As the seasons change, so do our appetites. We yearn for foods that comfort, warm and nourish us through the cold days of winter. French onion soup is just such a food. I know there are lots of recipes for this soup out there but this one is suitable for my diet (and therefore for vegetarians and vegans too). It's not quite the same as the classic version that uses beef stock but rest assured that it's just as delicious!
This soup is traditionally served with melted cheese toasts but because I can no longer eat dairy, I find that anchovy toasts made an equally savoury accompaniment. The deep saltiness of the anchovy works really well against the sweetness of the onions.
French onion soup
6 large yellow onions, thinly sliced
3 tablespoons olive oil
¼ teaspoon of sugar
2 cloves garlic, minced
8 cups/2 litres of vegetable stock
½ cup/125ml of dry vermouth or dry white wine
1 bay leaf
¼ teaspoon of thyme
At least one teaspoon of salt and lashings of freshly-ground pepper
At least one slice of good bread and two anchovies per person
- Place a heavy bottomed saucepan over a medium heat and add the olive oil. Add the olive oil and then the onions.
- Sauté the onions for ten minutes.
- Add the sugar to help with the caramelisation process.
- Sauté for a further 30 to 40 minutes, stirring occasionally. Essentially, what you want is for your onions to be browned, but not burned.
- Add the minced garlic and sauté for one minute.
- Add the stock, vermouth, bay leaf and thyme. Partially cover the saucepan and stir until the flavours are well developed, about 30 minutes.
- Season with salt and pepper. You'll have to trust your judgment on this. Add the teaspoon of salt and several grindings of pepper; mix; then taste. Add more if you think it will benefit the soup. Remember that salt works by bringing out flavour so a little extra might be just the thing.

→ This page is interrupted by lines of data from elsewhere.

(** Setting the level of a component sets it for the component and everything under it,
    whether or not the caller asks for the children, and for nothing else.  Setting it for the
    empty name replaces the global level, which is everyone's level who has no configured ancestor;
    asking for the children removes all configured levels. *)
Theorem SetComponentLevel_effective component children l c c' :
  effective (SetComponentLevel component children l c) c' =
    if decide (component = EmptyString) then
      if children then Some l
      else effective (MkConfig 0 l (componentLevel c)) c'
    else if decide (under component c') then Some l else effective c c'.
Proof.
  case_decide as Hne.
  - unfold SetComponentLevel. rewrite decide_True by done. destruct children; [|done].
    induction c' as [c' IH] using name_ind. rewrite effective_eq. simpl. rewrite lookup_empty.
    destruct (parent c') as [p|]; [|done]. by apply IH.
  - induction c' as [c' IH] using name_ind. rewrite effective_eq, set_lookup by done.
    destruct (decide (under component c')) as [Hu|Hu].
    + destruct (decide (c' = component)) as [|Hc]; [done|].
      destruct (proj1 (under_dec_spec _ _) Hu) as [?|Hpre]; [done|]. rewrite Hpre.
      destruct (parent_under _ _ Hne Hu Hc) as (p & Hp & Hup). rewrite Hp, (IH p Hp). by rewrite decide_True.
    + rewrite under_dec_spec in Hu. apply Decidable.not_or in Hu as [Hc Hpre].
      rewrite decide_False by done. apply not_true_iff_false in Hpre. rewrite Hpre.
      rewrite (effective_eq c c'). case_match; [done|]. destruct (parent c') as [p|] eqn:Hp.
      * rewrite (IH p eq_refl), decide_False; [done|]. intros Hup. apply parent_inv in Hp as (_ & Hpc & _).
        pose proof (under_trans _ _ _ Hup Hpc) as [?|?]%under_dec_spec; congruence.
      * unfold SetComponentLevel. by rewrite decide_False.
Qed.

(** The flag of the caller makes no difference unless the name is empty. *)
Lemma SetComponentLevel_ignores_children component l c :
  component ≠ EmptyString → SetComponentLevel component true l c = SetComponentLevel component false l c.
Proof. intros. unfold SetComponentLevel. by rewrite !decide_False. Qed.

(** After [PUT /logcontrol/:component/level] the answer lists the component alone: the levels
    configured under it are gone. *)
Lemma put_level_answer root l c :
  root ≠ EmptyString → (put_level root l c).2 = {[ root := l ]}.
Proof.
  intros Hne. change (put_level root l c).2 with (GetLevels root (SetComponentLevel root false l c)).
  unfold GetLevels, ComponentLevels. generalize (globalLevel (SetComponentLevel root false l c)) as g. intros g. apply map_eq. intros k.
  rewrite lookup_singleton. apply option_eq. intros l'. rewrite map_lookup_filter_Some, lookup_union_Some_raw.
  rewrite set_lookup, lookup_singleton by done. simpl. split.
  - intros [Hl Hk]. destruct (decide (k = root)) as [->|Hkr]; [rewrite decide_True by done; naive_solver|].
    destruct Hk as [?|[?|Hk]]; [done..|]. rewrite Hk in Hl. destruct Hl as [?|[_ Hl]]; [done|].
    case_decide; [|done]. subst. by destruct root.
  - case_decide; [|done]. intros [= <-]. subst. rewrite decide_True by done. auto.
Qed.

(** ** Loggers follow the configuration *)

(** What a program does with one logger: levels are set, by anyone, and the logger is used. *)
Inductive log_op := OpSet (component : string) (children : bool) (l : level) | OpLog.

(** The levels the logger has when it is used *)
Fixpoint log_run (ops : list log_op) (lg : Logger) (c : config) : option (list level) :=
  match ops with
  | [] => Some []
  | OpSet component children l :: ops => log_run ops lg (SetComponentLevel component children l c)
  | OpLog :: ops => lg ← update lg c; ls ← log_run ops lg c; Some (lg_l lg :: ls)
  end.

(** The levels a logger built anew for every use would have *)
Fixpoint log_spec (ops : list log_op) (b : logBuilder) (c : config) : option (list level) :=
  match ops with
  | [] => Some []
  | OpSet component children l :: ops => log_spec ops b (SetComponentLevel component children l c)
  | OpLog :: ops => gl ← build b c; ls ← log_spec ops b c; Some (gl.2 :: ls)
  end.

Lemma build_total b c : ∃ l, build b c = Some (configGeneration c, l).
Proof.
  induction b as [component|b [l IH]|b [l IH] l']; simpl.
  - unfold configLevel. destruct (effective_total c component) as [l ->]. by exists l.
  - by exists l.
  - rewrite IH. by exists l'.
Qed.

(** [n] changes have happened since the logger was refreshed. *)
Definition behind (n : Z) (lg : Logger) (c : config) : Prop :=
  configGeneration c = int32_wrap (lg_c lg + n) ∧ lg_c lg = int32_wrap (lg_c lg) ∧ 0 ≤ n ∧
  (n = 0 → build (lg_b lg) c = Some (lg_c lg, lg_l lg)).

Lemma int32_wrap_add a b : int32_wrap (int32_wrap a + b) = int32_wrap (a + b).
Proof.
  unfold int32_wrap. f_equal.
  replace ((a + 2 ^ 31) mod 2 ^ 32 - 2 ^ 31 + b + 2 ^ 31) with ((a + 2 ^ 31) mod 2 ^ 32 + b) by ring.
  rewrite Z.add_mod_idemp_l by lia. f_equal. ring.
Qed.

Lemma int32_wrap_same a n : a = int32_wrap a → 0 ≤ n < 2 ^ 32 → int32_wrap (a + n) = a → n = 0.
Proof.
  unfold int32_wrap. intros Ha Hn H. pose proof (Z.mod_pos_bound (a + 2 ^ 31) (2 ^ 32) ltac:(lia)).
  pose proof (Z.div_mod (a + n + 2 ^ 31) (2 ^ 32) ltac:(lia)).
  assert (Hq : (a + n + 2 ^ 31) / 2 ^ 32 = 0 ∨ 1 ≤ (a + n + 2 ^ 31) / 2 ^ 32 ∨ (a + n + 2 ^ 31) / 2 ^ 32 ≤ -1) by lia.
  destruct Hq as [Hq|[Hq|Hq]]; [|nia..]. rewrite Hq in *. lia.
Qed.

Lemma set_generation component children l c :
  configGeneration (SetComponentLevel component children l c) = int32_wrap (configGeneration c + 1).
Proof. unfold SetComponentLevel. by case_decide. Qed.

Lemma behind_set n lg c component children l :
  behind n lg c → behind (n + 1) lg (SetComponentLevel component children l c).
Proof.
  intros (Hg & Hc & Hn & _). split_and!; [|done|lia|lia].
  rewrite set_generation, Hg, int32_wrap_add. f_equal. lia.
Qed.

Lemma update_fresh n lg c :
  behind n lg c → n < 2 ^ 32 →
  ∃ l, build (lg_b lg) c = Some (configGeneration c, l) ∧ update lg c = Some (MkLogger (configGeneration c) l (lg_b lg)) ∧
    behind 0 (MkLogger (configGeneration c) l (lg_b lg)) c.
Proof.
  intros (Hg & Hc & Hn & H0) Hlt. destruct (build_total (lg_b lg) c) as [l Hb]. exists l. split; [done|].
  assert (Hw : configGeneration c = int32_wrap (configGeneration c)).
  { pose proof (int32_wrap_add (lg_c lg + n) 0) as Hi. rewrite !Z.add_0_r in Hi. congruence. }
  split.
  - unfold update. case_decide as Heq; [|by rewrite Hb].
    assert (n = 0) as -> by (eapply int32_wrap_same; [done|lia|congruence]).
    rewrite H0 in Hb by done. destruct lg. simpl in *. naive_solver.
  - split_and!; simpl; [by rewrite Z.add_0_r|done|lia|done].
Qed.

Lemma log_run_spec ops n lg c :
  behind n lg c → n + Z.of_nat (length ops) < 2 ^ 32 →
  log_run ops lg c = log_spec ops (lg_b lg) c ∧ is_Some (log_run ops lg c).
Proof.
  revert n lg c. induction ops as [|[component children l|] ops IH]; intros n lg c Hb Hn; simpl in *; [done|..].
  - apply (IH (n + 1)); [by apply behind_set|lia].
  - destruct (update_fresh n lg c Hb ltac:(lia)) as (l & -> & -> & Hb0). simpl.
    destruct Hb as (_ & _ & Hn0 & _). destruct (IH 0 _ _ Hb0 ltac:(lia)) as [He [ls Hls]].
    rewrite He in Hls |- *. simpl in *. rewrite Hls. simpl. split; [done|by eexists].
Qed.

(** However the levels are changed between the uses of a logger, also of one derived from others,
    every use is at the level the registry then gives it: the cached level is never stale (unless
    2^32 changes come between two uses, when the generation is the old one again). *)
Theorem loggers_follow ops b c :
  configGeneration c = int32_wrap (configGeneration c) → Z.of_nat (length ops) < 2 ^ 32 →
  ∃ lg, newFrom b c = Some lg ∧ log_run ops lg c = log_spec ops b c ∧ is_Some (log_run ops lg c).
Proof.
  intros Hw Hlen. destruct (build_total b c) as [l Hb]. exists (MkLogger (configGeneration c) l b).
  split; [unfold newFrom; by rewrite Hb|]. apply (log_run_spec _ 0); [|lia].
  split_and!; simpl; rewrite ?Z.add_0_r; done.
Qed.

(** ** Witnesses *)

Definition log_config : config := MkConfig 0 1 {[ "services/grpc" := 0; "services" := 2 ]}.

Lemma SetComponentLevel_effective_witness :
  effective log_config "services/grpc/x" = Some 0 ∧
  effective (SetComponentLevel "services" false 3 log_config) "services/grpc/x" = Some 3 ∧
  effective (SetComponentLevel "services" false 3 log_config) "server" = Some 1.
Proof.
  split; [reflexivity|]. by rewrite !SetComponentLevel_effective.
Defined.

Lemma loggers_follow_witness :
  ∃ lg, newFrom (WithContext (ContextBuilder "services/grpc")) log_config = Some lg ∧
    log_run [OpLog; OpSet "services" false 3; OpLog; OpSet "" true (-1); OpLog] lg log_config = Some [0; 3; -1].
Proof.
  destruct (loggers_follow [OpLog; OpSet "services" false 3; OpLog; OpSet "" true (-1); OpLog]
    (WithContext (ContextBuilder "services/grpc")) log_config ltac:(reflexivity) ltac:(simpl; lia)) as (lg & Hlg & Hr & _).
  exists lg. split; [done|]. rewrite Hr. reflexivity.
Defined.
Lemma set_delay_run param d r t :
  db_wf (tx_db t) →
  (∀ k s, subscriptions (tx_db t) !! k = Some s → ¬ live_sub_named (trim_slash param) s) ∧
    set_delay param d r t = Ok (answer 404 None, t) ∨
  ∃ s, subscriptions (tx_db t) !! s_id s = Some s ∧ live_sub_named (trim_slash param) s ∧
    set_delay param d r t = Ok (r, with_db (with_delay d s (tx_db t)) t) ∧ db_wf (with_delay d s (tx_db t)).
Proof.
  intros W. unfold set_delay, with_delay. set (name := trim_slash param).
  destruct (Update_run (live_sub_named name) (sub_set_deliveryDelay (stored_interval d)) t) as [Hrun Hwf]; [|done|].
  { apply sub_harmless; [by intros []|]. intros []; by left. }
  unfold hooked, mbind, M_bind, or_panic. simpl. rewrite Hrun. simpl in *.
  destruct (live_subs_named name _ W) as [Hn|(s & Hn & Hs & Hl)].
  - destruct (update_map_no_rows (live_sub_named name) (sub_set_deliveryDelay (stored_interval d)) _ W Hn) as [Hm Hno].
    left. split; [done|]. rewrite Hn, Hm. simpl. by destruct t as [[]].
  - rewrite (update_map_one _ _ _ s W Hn Hs Hl) in *. right. exists s. split_and!; [done..| |done].
    by rewrite Hn.
Qed.

(** A request that writes asks for this delay, and answers so when it has written. *)
Definition wanted (q : delay_request) : option (duration * response) :=
  match q with
  | ReqPut _ (Some d) => if d <? 0 then None else Some (d, answer 200 (Some d))
  | ReqDelete _ => Some (0, answer 204 None)
  | _ => None
  end.

Lemma GetDelay_run param t :
  db_wf (tx_db t) →
  (∀ k s, subscriptions (tx_db t) !! k = Some s → ¬ live_sub_named (trim_slash param) s) ∧
    GetDelay param t = Ok (answer 404 None, t) ∨
  ∃ s, subscriptions (tx_db t) !! s_id s = Some s ∧ live_sub_named (trim_slash param) s ∧
    GetDelay param t = Ok (answer 200 (Some (s_deliveryDelay s)), t).
Proof.
  intros W. unfold GetDelay, Only, All, mbind, M_bind, gets.
  destruct (live_subs_named (trim_slash param) _ W) as [Hn|(s & Hn & Hs & Hl)]; rewrite Hn; simpl; [left|right].
  - split; [|done]. by destruct (update_map_no_rows (live_sub_named (trim_slash param)) id _ W Hn).
  - by exists s.
Qed.

(** A transaction whose handler writes [db'] and registers no hooks *)
Lemma WithTransaction_run env handler finished w r db' :
  ce_begun env = Ok () → aborted r = false → handler (txn_of w) = Ok (r, with_db db' (txn_of w)) →
  ∃ end_ w', WithTransaction env handler (finished, w) = (Ok r, Some end_, (true, w')) ∧ w_reg w' = w_reg w ∧
    (ce_committed env = Ok () → end_ = Committed ∧ w_db w' = db') ∧
    (ce_committed env ≠ Ok () → end_ = CommitFailed ∧ w_db w' = w_db w).
Proof.
  intros Hb Ha Hh. unfold WithTransaction. rewrite Hb, Hh, Ha. unfold DoTx. fold (txn_of w). rewrite Hh.
  destruct (ce_committed env) as [[]|e|p]; simpl; eexists _, _; (split; [done|]); by split_and!.
Qed.

(** A handler that writes nothing *)
Lemma WithTransaction_same env handler finished w r :
  ce_begun env = Ok () → handler (txn_of w) = Ok (r, txn_of w) → world_wf w →
  ∃ end_ w', WithTransaction env handler (finished, w) = (Ok r, Some end_, (true, w')) ∧ w_reg w' = w_reg w ∧
    w_db w' = w_db w ∧ world_wf w'.
Proof.
  intros Hb Hh [Wd Wr]. destruct (aborted r) eqn:Ha.
  - unfold WithTransaction. rewrite Hb, Hh, Ha. eexists _, _. by split_and!.
  - destruct (WithTransaction_run env handler finished w r (w_db w)) as (end_ & w' & Hw & Hreg & Hc & Hf); [done..|].
    exists end_, w'. assert (Hdb : w_db w' = w_db w).
    { destruct (decide (ce_committed env = Ok ())) as [H|H]; [by apply Hc|by apply Hf]. }
    split_and!; [done..|]. by split; rewrite ?Hdb, ?Hreg.
Qed.

(** [s] is the live subscription that the path names. *)
Definition live_at (param : string) (w : world) (s : subscription) : Prop :=
  subscriptions (w_db w) !! s_id s = Some s ∧ live_sub_named (trim_slash param) s.
(* ===== verification/Startup.v ===== *)
(** * Starting the process

    [src/internal/ports.go]: the port a server listens on; [src/db/conn-config.go]: which driver a
    database URL asks for, the limits of the pool, waiting for the database and creating it;
    [src/controllers/uptime.go]: the route that answers when all services are ready.

    The servers and the driver are the environment: what an attempt to connect ends in is an
    argument.  The URL itself is the matter of [DbUrl]. *)

From S2P Require Import Prelude Uuid Filter Quote Notify Store Example Rpc Interval Services.

(** ** Ports *)

(** [strconv.ParseInt(s, 10, 16)] *)
Definition ParseInt16 (s : string) : outcome Z :=
  n ← Atoi s; if (-32768 <=? n) && (n <=? 32767) then Ok n else Err (ErrOther "value out of range").

(** [getRandomPort]; [free] is the port the system gives to a listener, which may fail. *)
Definition getRandomPort (free : outcome Z) (port : Z) (randomizedPorts : gmap Z Z) : outcome (Z * gmap Z Z) :=
  match randomizedPorts !! port with
  | Some rPort => Ok (rPort, randomizedPorts)
  | None =>
      match free with
      | Ok rPort => Ok (rPort, <[port := rPort]> randomizedPorts)
      | Err _ => Panic "listen"
      | Panic m => Panic m
      end
  end.

(** [env] is the variable PORT; [randomizedPorts] is nil but in tests. *)
Definition ResolvePort (env : string) (free : outcome Z) (defaultBasePort offset : Z)
    (randomizedPorts : option (gmap Z Z)) : outcome (Z * option (gmap Z Z)) :=
  match randomizedPorts with
  | Some m => (λ '(p, m), (p, Some m)) <$> getRandomPort free (defaultBasePort + offset) m
  | None =>
      if decide (env = EmptyString) then Ok (defaultBasePort + offset, None)
      else match ParseInt16 env with
           | Ok listenPort => Ok (listenPort + offset, None)
           | Err _ => Panic "invalid port"
           | Panic m => Panic m
           end
  end.

(** The variable PORT is obeyed up to half of the ports there are; a larger one ends the process. *)
Theorem ResolvePort_obeys p free defaultBasePort offset :
  0 ≤ p ≤ 65535 →
  ResolvePort (fmtInt p EmptyString) free defaultBasePort offset None =
    if p <=? 32767 then Ok (p + offset, None) else Panic "invalid port".
Proof.
  intros Hp. destruct (fmtInt_pad p EmptyString) as (k & Hk & Hlt & Hpos); [lia|]. unfold ResolvePort.
  assert (Ha : Atoi (fmtInt p EmptyString) = Ok p).
  { rewrite Hk. apply (Atoi_capture (MkNumber Unsigned k p)). unfold number_ok, int64_max. simpl. lia. }
  rewrite decide_False.
  2: { intros He. rewrite He in Ha. done. }
  unfold ParseInt16. rewrite Ha. cbn [mbind outcome_bind].
  destruct (Z.leb_spec p 32767); [|by rewrite andb_false_r]. by rewrite (proj2 (Z.leb_le _ _)) by lia.
Qed.

(** A random port is kept: asking again for the same port gives the same. *)
Lemma getRandomPort_again free free' port m r m' :
  getRandomPort free port m = Ok (r, m') → getRandomPort free' port m' = Ok (r, m').
Proof.
  unfold getRandomPort. destruct (m !! port) eqn:Hm; [intros [= <- <-]; by rewrite Hm|].
  destruct free; intros [= <- <-]. by rewrite lookup_insert_eq.
Qed.

(** ** The database *)

Inductive dialect := PostgresDialect | SqliteDialect.
Definition drop_prefix (prefix s : string) : string :=
  String.substring (String.length prefix) (String.length s - String.length prefix) s.

(** [ParseDefault]; [SQLiteDriverName] depends on how the program was built: [sqlite3] with cgo
    and [sqlite] without.  The driver, the dialect and the name of the data source. *)
Definition ParseDefault (SQLiteDriverName dsn : string) : outcome (string * dialect * string) :=
  if HasPrefix dsn "sqlite:" then Ok (SQLiteDriverName, SqliteDialect, ("file:" +:+ drop_prefix "sqlite:" dsn)%string)
  else if HasPrefix dsn "postgres:" then Ok ("pgx"%string, PostgresDialect, dsn)
  else Err (ErrOther "unrecognized db url").

(** [strings.Contains] *)
Fixpoint Contains (s sub : string) : bool :=
  HasPrefix s sub || match s with EmptyString => false | String _ s => Contains s sub end.

(** The limits [Open] sets: open connections, idle time *)
Definition pool_limits (driverName dsn : string) : Z * duration :=
  if bool_decide (driverName = "sqlite3"%string) && Contains dsn "mode=memory" then (1, 0) else (10, 10 * Second).

Lemma HasPrefix_prefix p s : HasPrefix (p +:+ s) p = true.
Proof.
  induction p as [|c p IH]; [by destruct s|]. change (bool_decide (c = c) && HasPrefix (p +:+ s) p = true).
  by rewrite bool_decide_eq_true_2, IH.
Qed.
Lemma substring_all s : String.substring 0 (String.length s) s = s.
Proof. induction s as [|c s IH]; simpl; [done|by rewrite IH]. Qed.
Lemma drop_prefix_app p s : drop_prefix p (p +:+ s) = s.
Proof.
  unfold drop_prefix. assert (Hl : ∀ p, (String.length (p +:+ s) = String.length p + String.length s)%nat).
  { clear p. intros p. induction p as [|c p IH]; [done|]. change (S (String.length (p +:+ s)) = S (String.length p + String.length s)).
    by rewrite IH. }
  rewrite Hl. replace (String.length p + String.length s - String.length p)%nat with (String.length s) by lia. clear Hl.
  induction p as [|c p IH]; [by apply substring_all|exact IH].
Qed.
Lemma Contains_app p s sub : Contains s sub = true → Contains (p +:+ s) sub = true.
Proof.
  intros Hs. induction p as [|c p IH]; [done|].
  change (HasPrefix (String c (p +:+ s)) sub || Contains (p +:+ s) sub = true). by rewrite IH, orb_true_r.
Qed.

(** A database in memory, which each connection has to itself, is opened with one connection if the
    program is built with cgo, and with ten if not. *)
Theorem memory_pool rest :
  Contains rest "mode=memory" = true →
  (∃ dsn, ParseDefault "sqlite3" ("sqlite:" +:+ rest) = Ok ("sqlite3"%string, SqliteDialect, dsn) ∧
     pool_limits "sqlite3" dsn = (1, 0)) ∧
  (∃ dsn, ParseDefault "sqlite" ("sqlite:" +:+ rest) = Ok ("sqlite"%string, SqliteDialect, dsn) ∧
     pool_limits "sqlite" dsn = (10, 10 * Second)).
Proof.
  intros Hc.
  assert (Hp : ∀ n, ParseDefault n ("sqlite:" +:+ rest) = Ok (n, SqliteDialect, ("file:" +:+ rest)%string)).
  { intros n. unfold ParseDefault. by rewrite HasPrefix_prefix, drop_prefix_app. }
  split; eexists; rewrite Hp; (split; [done|]); [|done]. unfold pool_limits. by rewrite Contains_app.
Qed.

(** ** Waiting for the database *)

(** What is asked of the error of an attempt: it is of the context; the connection was refused; it
    is a timeout of the network; its SQLSTATE. *)
Record connect_error := MkConnectError {
  ce_context : bool; ce_refused : bool; ce_timeout : bool; ce_code : option string; ce_error : error }.
Definition CannotConnectNow : string := "57P03".
Definition InvalidCatalogName : string := "3D000".

(** [TryCreateDB]: the statement is executed on the database [createVia] with the answer [executed]. *)
Definition create_statement (origDB : string) : string := ("CREATE DATABASE " +:+ QuoteIdentifier origDB)%string.
Definition TryCreateDB (driverName : string) (d : dialect) (parsed : outcome string) (executed : string → outcome ())
  : outcome () :=
  match driverName, d with
  | "pgx"%string, PostgresDialect => origDB ← parsed; executed (create_statement origDB)
  | _, _ => Err (ErrOther "don't know how to create this kind of db")
  end.

(** One round of [WaitForDB]: [OpenDefault] with [Ping]; whether CREATE_DB_VIA is set; what creating
    the database ends in; whether the context ends in the second of waiting. *)
Record db_round := MkRound {
  dr_attempt : option connect_error; dr_createVia : bool; dr_created : outcome (); dr_done : option error }.
Inductive round_result := WReturn (res : outcome ()) | WAgain.

Definition retriable (ce : connect_error) : bool :=
  ce_refused ce || ce_timeout ce || bool_decide (ce_code ce = Some CannotConnectNow).
Definition missing_db (ce : connect_error) : bool :=
  negb (retriable ce) && bool_decide (ce_code ce = Some InvalidCatalogName).
Definition wait_round (r : db_round) : round_result :=
  match dr_attempt r with
  | None => WReturn (Ok ())
  | Some ce =>
      if ce_context ce then WReturn (Err (ce_error ce))
      else if retriable ce then
        match dr_done r with Some e => WReturn (Err e) | None => WAgain end
      else if missing_db ce && dr_createVia r && (match dr_created r with Ok _ => true | _ => false end) then WAgain
      else WReturn (Err (ce_error ce))
  end.
(** [None]: the rounds are used up. *)
Fixpoint WaitForDB (rounds : list db_round) : option (outcome ()) :=
  match rounds with
  | [] => None
  | r :: rounds => match wait_round r with WReturn res => Some res | WAgain => WaitForDB rounds end
  end.

(** A failure that is waited out: the server is not there yet, or its database was missing and has
    been created. *)
Definition waited_out (r : db_round) : Prop :=
  ∃ ce, dr_attempt r = Some ce ∧ ce_context ce = false ∧
    (retriable ce = true ∧ dr_done r = None ∨
     retriable ce = false ∧ ce_code ce = Some InvalidCatalogName ∧ dr_createVia r = true ∧ dr_created r = Ok ()).

Lemma wait_round_again r : wait_round r = WAgain ↔ waited_out r.
Proof.
  unfold wait_round, waited_out, missing_db. destruct (dr_attempt r) as [ce|]; [|naive_solver].
  destruct (ce_context ce) eqn:Hc; [naive_solver congruence|].
  destruct (retriable ce) eqn:Hr; simpl.
  - destruct (dr_done r) eqn:Hd; split; try done; [|intros _; exists ce; auto].
    intros (ce' & [= <-] & _ & [[_ ?]|[? _]]); congruence.
  - case_bool_decide as Hm; simpl.
    + destruct (dr_createVia r) eqn:Hv; simpl; [destruct (dr_created r) as [[]|e|m] eqn:Hcr|]; split; try done.
      all: try (intros (ce' & [= <-] & _ & [[? _]|(_ & _ & ? & ?)]); congruence).
      intros _. exists ce. split_and!; auto.
    + split; [done|]. intros (ce' & [= <-] & _ & [[? _]|(_ & ? & _)]); congruence.
Qed.

(** [WaitForDB] succeeds exactly at the first attempt that gets through, provided that every
    failure before it was one that is waited out; it returns the first other failure, or the end of
    its context while it waits. *)
Theorem WaitForDB_spec rounds res :
  WaitForDB rounds = Some res ↔
  ∃ before r after, rounds = before ++ r :: after ∧ Forall waited_out before ∧ wait_round r = WReturn res.
Proof.
  induction rounds as [|r rounds IH]; simpl.
  - split; [done|]. by intros ([|] & ? & ? & ? & _).
  - destruct (wait_round r) as [res'|] eqn:Hr.
    + split.
      * intros [= ->]. by exists [], r, rounds.
      * intros ([|r' before] & r1 & after & [= -> ->] & Hb & Hw); [congruence|].
        apply Forall_cons in Hb as [Hb%wait_round_again _]. congruence.
    + rewrite IH. split.
      * intros (before & r1 & after & -> & Hb & Hw). exists (r :: before), r1, after. split; [done|].
        split; [|done]. constructor; [by apply wait_round_again|done].
      * intros ([|r' before] & r1 & after & [= -> ->] & Hb & Hw); [congruence|].
        apply Forall_cons in Hb as [_ Hb]. by exists before, r1, after.
Qed.

(** ** Readiness *)

(** [Handle]: the status of the answer *)
Definition uptime_Handle (readies : list (outcome ())) : Z :=
  if forallb (λ r, match r with Ok _ => true | _ => false end) readies then 200 else 500.

(** The answer is 200 only if every service has closed its channel. *)
Theorem uptime_when_ready {B : ServiceBody} (ss : list service) :
  Forall serving ss → uptime_Handle (Ready <$> ss) = 200 → Forall (λ s, s_ready s = true) ss.
Proof.
  intros Hs Hu. unfold uptime_Handle in Hu. destruct (forallb _ _) eqn:Hf; [|done]. clear Hu.
  induction Hs as [|s ss Hs _ IH]; [done|]. simpl in Hf. apply andb_true_iff in Hf as [H1 H2].
  constructor; [|by apply IH]. apply (so_watch _ (serving_ok s Hs)). unfold Ready in H1. by destruct (w_ready s).
Qed.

- To make the toast, brush the slices of bread with a little olive oil and toast both sides under a hot grill. Lay the anchovies on top and cut into soldiers.
This makes more than two litres of soup but I've found that you can almost never make enough soup. Having a pot on the go means that you're sorted when it comes to quick weekday lunches and snacks and most soups - especially this one - benefit from sitting around for a day or two. The flavours get deeper and richer and better and better.